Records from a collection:
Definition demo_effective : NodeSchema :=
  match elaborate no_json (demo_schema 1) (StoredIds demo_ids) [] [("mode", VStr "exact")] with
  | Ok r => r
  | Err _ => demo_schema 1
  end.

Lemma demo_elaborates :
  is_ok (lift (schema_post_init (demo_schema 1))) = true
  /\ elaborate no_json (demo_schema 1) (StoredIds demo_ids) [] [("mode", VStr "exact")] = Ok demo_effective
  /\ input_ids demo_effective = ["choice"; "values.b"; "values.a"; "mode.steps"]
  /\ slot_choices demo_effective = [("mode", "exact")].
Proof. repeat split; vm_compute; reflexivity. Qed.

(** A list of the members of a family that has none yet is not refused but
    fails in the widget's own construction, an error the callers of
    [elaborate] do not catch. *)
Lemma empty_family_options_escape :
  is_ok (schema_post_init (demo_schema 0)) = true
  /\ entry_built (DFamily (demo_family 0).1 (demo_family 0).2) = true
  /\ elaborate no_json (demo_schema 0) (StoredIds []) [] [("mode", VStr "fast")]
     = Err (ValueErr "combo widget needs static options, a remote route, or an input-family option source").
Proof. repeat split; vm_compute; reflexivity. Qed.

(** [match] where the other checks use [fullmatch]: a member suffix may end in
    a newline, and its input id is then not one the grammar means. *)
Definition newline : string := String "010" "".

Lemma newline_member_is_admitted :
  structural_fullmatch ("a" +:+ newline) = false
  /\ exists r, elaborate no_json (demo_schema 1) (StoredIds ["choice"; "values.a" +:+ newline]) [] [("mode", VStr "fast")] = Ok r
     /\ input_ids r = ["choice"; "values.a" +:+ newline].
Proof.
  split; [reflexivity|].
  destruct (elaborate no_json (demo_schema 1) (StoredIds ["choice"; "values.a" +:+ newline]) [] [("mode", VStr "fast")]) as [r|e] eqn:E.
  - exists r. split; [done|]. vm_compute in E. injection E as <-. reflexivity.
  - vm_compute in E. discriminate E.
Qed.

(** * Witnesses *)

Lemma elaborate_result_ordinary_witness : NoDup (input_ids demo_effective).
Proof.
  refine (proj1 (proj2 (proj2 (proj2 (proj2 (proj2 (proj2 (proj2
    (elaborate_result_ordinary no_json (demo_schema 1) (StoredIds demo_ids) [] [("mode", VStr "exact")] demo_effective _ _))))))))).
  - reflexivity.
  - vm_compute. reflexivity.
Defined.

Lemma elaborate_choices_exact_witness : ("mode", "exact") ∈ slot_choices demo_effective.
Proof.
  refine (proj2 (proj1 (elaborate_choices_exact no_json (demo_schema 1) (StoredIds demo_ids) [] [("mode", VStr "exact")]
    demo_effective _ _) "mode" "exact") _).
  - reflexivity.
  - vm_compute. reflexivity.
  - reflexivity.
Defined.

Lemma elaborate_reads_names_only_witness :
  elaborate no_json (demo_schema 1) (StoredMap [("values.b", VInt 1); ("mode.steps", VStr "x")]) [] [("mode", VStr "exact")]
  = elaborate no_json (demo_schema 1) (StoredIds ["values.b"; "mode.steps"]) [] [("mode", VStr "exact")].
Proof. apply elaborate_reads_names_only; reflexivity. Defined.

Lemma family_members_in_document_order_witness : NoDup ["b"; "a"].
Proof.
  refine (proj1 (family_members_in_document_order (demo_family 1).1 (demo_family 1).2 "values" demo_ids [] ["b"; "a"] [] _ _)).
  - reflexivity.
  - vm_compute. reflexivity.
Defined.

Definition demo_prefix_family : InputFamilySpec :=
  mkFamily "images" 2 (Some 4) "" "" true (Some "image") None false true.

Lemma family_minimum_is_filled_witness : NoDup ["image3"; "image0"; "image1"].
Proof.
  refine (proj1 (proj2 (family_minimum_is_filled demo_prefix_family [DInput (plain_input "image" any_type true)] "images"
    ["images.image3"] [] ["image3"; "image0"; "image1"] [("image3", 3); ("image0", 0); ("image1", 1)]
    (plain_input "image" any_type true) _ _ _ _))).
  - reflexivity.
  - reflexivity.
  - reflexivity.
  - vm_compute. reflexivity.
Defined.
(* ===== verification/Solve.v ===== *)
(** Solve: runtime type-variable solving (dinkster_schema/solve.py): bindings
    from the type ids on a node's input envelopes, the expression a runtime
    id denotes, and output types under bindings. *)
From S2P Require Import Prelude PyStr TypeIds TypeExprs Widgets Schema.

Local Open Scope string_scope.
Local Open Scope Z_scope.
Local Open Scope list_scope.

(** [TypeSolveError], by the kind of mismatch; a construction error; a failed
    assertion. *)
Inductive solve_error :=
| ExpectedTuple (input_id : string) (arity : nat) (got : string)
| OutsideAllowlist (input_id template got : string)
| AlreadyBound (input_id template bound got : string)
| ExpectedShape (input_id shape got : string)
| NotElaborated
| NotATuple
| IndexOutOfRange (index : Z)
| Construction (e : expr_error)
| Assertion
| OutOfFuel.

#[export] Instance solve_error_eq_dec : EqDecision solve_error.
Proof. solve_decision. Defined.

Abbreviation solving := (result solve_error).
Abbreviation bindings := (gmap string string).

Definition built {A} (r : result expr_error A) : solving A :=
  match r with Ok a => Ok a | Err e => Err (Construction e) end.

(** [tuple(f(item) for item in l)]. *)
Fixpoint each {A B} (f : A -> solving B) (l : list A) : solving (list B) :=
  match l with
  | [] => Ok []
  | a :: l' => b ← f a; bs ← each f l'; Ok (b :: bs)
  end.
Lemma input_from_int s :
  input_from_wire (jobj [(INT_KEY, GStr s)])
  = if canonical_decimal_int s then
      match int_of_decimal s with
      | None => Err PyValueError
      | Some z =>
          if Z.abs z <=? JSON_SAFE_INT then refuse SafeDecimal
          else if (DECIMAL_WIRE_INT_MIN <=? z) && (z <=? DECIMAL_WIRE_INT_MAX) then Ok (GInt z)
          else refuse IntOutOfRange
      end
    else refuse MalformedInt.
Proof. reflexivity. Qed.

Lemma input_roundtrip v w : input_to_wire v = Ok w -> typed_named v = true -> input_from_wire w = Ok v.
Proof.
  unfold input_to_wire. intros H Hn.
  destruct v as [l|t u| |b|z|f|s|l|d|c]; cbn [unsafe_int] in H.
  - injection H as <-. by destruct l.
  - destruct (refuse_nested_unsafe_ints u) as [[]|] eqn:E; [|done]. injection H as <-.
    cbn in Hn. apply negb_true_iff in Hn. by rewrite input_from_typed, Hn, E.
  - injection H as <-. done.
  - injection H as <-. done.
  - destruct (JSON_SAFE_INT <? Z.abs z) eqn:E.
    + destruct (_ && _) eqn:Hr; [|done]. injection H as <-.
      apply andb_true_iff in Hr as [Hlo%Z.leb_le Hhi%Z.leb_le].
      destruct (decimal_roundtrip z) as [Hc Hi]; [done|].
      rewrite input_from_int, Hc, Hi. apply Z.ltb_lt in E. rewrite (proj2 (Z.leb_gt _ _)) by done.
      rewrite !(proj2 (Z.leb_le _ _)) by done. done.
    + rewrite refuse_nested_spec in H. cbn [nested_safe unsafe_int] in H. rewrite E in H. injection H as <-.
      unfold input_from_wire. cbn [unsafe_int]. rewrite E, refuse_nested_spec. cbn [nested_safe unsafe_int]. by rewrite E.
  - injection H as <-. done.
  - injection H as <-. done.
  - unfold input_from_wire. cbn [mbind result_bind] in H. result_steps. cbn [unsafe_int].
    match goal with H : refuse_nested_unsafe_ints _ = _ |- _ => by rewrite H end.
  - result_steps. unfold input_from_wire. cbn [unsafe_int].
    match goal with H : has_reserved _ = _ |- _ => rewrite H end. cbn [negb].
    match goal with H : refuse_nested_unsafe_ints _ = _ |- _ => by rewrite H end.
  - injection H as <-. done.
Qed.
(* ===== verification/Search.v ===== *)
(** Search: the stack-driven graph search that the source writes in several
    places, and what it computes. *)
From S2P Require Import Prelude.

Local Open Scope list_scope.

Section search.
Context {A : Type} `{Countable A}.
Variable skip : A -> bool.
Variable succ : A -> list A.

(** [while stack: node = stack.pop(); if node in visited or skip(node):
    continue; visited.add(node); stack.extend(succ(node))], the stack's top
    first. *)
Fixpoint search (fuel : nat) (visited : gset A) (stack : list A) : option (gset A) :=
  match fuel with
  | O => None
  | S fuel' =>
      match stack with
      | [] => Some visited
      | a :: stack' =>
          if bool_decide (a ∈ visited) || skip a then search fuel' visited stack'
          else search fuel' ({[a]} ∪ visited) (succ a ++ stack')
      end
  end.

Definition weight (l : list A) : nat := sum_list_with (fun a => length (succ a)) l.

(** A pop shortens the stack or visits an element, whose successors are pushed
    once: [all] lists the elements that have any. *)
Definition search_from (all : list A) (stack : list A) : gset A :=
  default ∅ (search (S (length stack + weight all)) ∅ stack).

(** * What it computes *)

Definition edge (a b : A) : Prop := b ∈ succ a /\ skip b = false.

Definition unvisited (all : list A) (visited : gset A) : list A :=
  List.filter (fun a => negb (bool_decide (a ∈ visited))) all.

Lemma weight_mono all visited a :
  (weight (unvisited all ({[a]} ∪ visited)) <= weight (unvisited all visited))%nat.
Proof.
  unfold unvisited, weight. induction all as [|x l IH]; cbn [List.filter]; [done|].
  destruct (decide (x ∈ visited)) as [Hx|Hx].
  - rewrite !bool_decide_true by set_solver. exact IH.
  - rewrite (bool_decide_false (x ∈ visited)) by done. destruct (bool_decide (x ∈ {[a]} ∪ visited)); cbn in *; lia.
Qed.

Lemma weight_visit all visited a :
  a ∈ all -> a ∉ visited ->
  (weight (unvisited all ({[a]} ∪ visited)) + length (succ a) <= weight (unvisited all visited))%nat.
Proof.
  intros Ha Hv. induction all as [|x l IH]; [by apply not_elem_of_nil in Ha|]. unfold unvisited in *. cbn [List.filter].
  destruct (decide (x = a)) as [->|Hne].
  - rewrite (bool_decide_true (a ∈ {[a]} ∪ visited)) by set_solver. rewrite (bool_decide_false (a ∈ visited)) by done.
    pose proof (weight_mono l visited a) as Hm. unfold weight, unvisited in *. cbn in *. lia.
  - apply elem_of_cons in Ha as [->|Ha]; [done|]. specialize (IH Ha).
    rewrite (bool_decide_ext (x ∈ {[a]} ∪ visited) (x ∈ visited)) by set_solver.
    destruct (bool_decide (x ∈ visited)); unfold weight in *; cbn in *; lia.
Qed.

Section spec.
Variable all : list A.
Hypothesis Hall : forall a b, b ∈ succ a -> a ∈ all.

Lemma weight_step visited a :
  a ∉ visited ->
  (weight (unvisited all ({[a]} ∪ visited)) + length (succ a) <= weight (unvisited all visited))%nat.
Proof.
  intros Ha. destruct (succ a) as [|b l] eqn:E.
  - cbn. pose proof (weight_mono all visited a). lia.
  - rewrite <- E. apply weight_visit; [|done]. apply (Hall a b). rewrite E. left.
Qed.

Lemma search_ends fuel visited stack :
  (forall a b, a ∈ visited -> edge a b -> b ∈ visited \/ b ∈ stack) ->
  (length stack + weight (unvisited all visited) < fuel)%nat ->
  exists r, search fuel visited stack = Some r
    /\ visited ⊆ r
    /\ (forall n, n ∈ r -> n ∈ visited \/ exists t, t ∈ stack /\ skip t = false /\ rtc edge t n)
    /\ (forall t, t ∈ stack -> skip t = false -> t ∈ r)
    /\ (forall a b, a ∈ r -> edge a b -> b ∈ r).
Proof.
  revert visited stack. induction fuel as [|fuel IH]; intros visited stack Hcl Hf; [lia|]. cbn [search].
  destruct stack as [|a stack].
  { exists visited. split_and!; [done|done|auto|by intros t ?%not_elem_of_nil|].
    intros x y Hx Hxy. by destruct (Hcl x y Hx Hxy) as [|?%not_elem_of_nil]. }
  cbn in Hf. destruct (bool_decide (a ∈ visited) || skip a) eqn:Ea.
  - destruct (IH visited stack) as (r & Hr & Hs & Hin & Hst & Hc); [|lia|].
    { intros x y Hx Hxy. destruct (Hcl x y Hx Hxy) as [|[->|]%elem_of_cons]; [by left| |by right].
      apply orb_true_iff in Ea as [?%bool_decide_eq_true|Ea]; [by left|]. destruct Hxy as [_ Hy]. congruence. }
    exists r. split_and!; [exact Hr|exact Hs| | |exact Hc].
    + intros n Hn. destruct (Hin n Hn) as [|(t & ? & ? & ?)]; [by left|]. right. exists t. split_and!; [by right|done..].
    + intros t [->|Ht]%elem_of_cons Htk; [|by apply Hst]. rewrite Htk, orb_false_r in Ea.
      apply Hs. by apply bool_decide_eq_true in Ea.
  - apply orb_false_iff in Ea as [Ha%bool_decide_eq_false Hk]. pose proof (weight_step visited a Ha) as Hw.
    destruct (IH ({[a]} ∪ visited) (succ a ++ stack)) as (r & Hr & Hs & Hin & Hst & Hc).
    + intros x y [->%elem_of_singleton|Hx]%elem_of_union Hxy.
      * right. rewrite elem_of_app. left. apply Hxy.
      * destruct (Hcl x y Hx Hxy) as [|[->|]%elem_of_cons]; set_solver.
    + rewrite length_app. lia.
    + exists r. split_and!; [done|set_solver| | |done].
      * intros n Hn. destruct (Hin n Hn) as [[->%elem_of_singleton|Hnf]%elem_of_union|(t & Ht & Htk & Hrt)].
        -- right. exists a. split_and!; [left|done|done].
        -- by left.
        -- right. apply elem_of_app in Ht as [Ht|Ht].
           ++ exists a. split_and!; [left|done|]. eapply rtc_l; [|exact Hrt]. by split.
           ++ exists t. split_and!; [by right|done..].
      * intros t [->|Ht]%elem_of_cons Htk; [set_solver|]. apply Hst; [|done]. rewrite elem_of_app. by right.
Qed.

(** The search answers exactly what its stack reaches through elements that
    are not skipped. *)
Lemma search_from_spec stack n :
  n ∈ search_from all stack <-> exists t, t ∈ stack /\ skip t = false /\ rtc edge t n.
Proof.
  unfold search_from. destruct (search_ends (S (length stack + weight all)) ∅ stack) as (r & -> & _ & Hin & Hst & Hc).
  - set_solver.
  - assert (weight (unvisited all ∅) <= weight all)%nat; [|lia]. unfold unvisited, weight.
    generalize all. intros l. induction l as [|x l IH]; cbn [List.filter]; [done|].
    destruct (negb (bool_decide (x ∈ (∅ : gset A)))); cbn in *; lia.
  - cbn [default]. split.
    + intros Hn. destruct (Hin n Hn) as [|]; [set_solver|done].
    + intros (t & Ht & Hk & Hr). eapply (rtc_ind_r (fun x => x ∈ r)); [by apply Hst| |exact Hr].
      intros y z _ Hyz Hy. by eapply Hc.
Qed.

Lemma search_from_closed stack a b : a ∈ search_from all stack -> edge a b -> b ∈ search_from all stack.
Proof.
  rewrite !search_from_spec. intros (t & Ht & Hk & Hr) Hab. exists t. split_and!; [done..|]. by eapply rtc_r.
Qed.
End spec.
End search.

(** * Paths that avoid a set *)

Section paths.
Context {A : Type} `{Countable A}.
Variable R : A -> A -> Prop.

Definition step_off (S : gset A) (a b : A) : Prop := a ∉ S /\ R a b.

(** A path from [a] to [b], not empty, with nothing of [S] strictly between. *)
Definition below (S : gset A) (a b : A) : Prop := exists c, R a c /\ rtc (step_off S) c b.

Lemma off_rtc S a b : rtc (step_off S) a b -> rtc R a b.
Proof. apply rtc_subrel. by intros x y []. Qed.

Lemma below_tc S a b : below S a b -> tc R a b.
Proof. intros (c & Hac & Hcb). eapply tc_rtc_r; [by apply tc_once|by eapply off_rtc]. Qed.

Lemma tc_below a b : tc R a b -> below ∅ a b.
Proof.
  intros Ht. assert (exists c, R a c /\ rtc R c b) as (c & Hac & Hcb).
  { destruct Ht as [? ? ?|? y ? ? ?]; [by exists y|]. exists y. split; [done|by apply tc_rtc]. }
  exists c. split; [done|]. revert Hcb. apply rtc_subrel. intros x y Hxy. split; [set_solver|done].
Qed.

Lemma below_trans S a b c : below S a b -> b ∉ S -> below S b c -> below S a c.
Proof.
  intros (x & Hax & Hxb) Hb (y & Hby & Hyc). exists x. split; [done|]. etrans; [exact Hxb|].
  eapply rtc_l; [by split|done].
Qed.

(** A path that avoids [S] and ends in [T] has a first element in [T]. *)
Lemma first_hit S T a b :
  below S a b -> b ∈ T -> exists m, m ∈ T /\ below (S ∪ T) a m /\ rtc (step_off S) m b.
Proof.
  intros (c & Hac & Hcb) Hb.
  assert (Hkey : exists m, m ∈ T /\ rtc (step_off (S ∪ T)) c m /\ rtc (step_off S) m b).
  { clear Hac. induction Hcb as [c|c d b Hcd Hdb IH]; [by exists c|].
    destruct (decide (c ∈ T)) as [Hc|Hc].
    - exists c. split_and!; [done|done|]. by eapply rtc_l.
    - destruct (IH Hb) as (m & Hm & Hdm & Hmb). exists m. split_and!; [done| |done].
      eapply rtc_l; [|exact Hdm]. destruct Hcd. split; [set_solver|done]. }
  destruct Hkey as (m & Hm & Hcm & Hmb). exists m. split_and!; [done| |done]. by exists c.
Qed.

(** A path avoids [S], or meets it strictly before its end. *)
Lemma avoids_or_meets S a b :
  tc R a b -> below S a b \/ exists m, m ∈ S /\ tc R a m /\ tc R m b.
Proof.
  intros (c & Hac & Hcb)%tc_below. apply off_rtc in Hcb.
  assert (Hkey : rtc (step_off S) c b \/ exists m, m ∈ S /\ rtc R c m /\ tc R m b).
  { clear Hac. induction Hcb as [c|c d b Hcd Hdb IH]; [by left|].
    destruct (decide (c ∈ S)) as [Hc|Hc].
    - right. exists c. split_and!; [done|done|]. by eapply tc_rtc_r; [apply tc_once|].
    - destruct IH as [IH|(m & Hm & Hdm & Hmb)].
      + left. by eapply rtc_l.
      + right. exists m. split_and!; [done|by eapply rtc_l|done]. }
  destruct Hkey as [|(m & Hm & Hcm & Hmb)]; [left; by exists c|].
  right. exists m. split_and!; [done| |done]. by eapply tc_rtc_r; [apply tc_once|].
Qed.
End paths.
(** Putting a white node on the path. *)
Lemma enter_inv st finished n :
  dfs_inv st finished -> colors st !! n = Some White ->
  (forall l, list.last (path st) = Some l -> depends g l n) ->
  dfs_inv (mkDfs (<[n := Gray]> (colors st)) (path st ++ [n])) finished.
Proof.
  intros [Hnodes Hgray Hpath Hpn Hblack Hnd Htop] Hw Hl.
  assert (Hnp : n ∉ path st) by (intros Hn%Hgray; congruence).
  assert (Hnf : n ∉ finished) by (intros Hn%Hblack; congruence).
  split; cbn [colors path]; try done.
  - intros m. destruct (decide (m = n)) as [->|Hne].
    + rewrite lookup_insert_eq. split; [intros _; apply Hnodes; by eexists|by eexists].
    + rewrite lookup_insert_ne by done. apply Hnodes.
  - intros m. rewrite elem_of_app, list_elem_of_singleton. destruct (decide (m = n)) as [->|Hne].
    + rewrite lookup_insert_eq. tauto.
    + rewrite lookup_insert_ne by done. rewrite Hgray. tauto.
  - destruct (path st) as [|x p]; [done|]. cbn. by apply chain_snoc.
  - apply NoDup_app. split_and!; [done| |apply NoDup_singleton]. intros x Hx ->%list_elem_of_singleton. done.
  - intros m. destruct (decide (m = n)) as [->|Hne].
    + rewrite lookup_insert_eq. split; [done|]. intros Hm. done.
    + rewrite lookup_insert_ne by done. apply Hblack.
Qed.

» Task goal:
All lines above between those holding "left| |by right]." and "Htk & Hrt)].", inclusive, must be set down unchanged, and no other line may be included.

» Solution below:
    { intros x y Hx Hxy. destruct (Hcl x y Hx Hxy) as [|[->|]%elem_of_cons]; [by left| |by right].
      apply orb_true_iff in Ea as [?%bool_decide_eq_true|Ea]; [by left|]. destruct Hxy as [_ Hy]. congruence. }
    exists r. split_and!; [exact Hr|exact Hs| | |exact Hc].
    + intros n Hn. destruct (Hin n Hn) as [|(t & ? & ? & ?)]; [by left|]. right. exists t. split_and!; [by right|done..].
    + intros t [->|Ht]%elem_of_cons Htk; [|by apply Hst]. rewrite Htk, orb_false_r in Ea.
      apply Hs. by apply bool_decide_eq_true in Ea.
  - apply orb_false_iff in Ea as [Ha%bool_decide_eq_false Hk]. pose proof (weight_step visited a Ha) as Hw.
    destruct (IH ({[a]} ∪ visited) (succ a ++ stack)) as (r & Hr & Hs & Hin & Hst & Hc).
    + intros x y [->%elem_of_singleton|Hx]%elem_of_union Hxy.
      * right. rewrite elem_of_app. left. apply Hxy.
      * destruct (Hcl x y Hx Hxy) as [|[->|]%elem_of_cons]; set_solver.
    + rewrite length_app. lia.
    + exists r. split_and!; [done|set_solver| | |done].
      * intros n Hn. destruct (Hin n Hn) as [[->%elem_of_singleton|Hnf]%elem_of_union|(t & Ht & Htk & Hrt)].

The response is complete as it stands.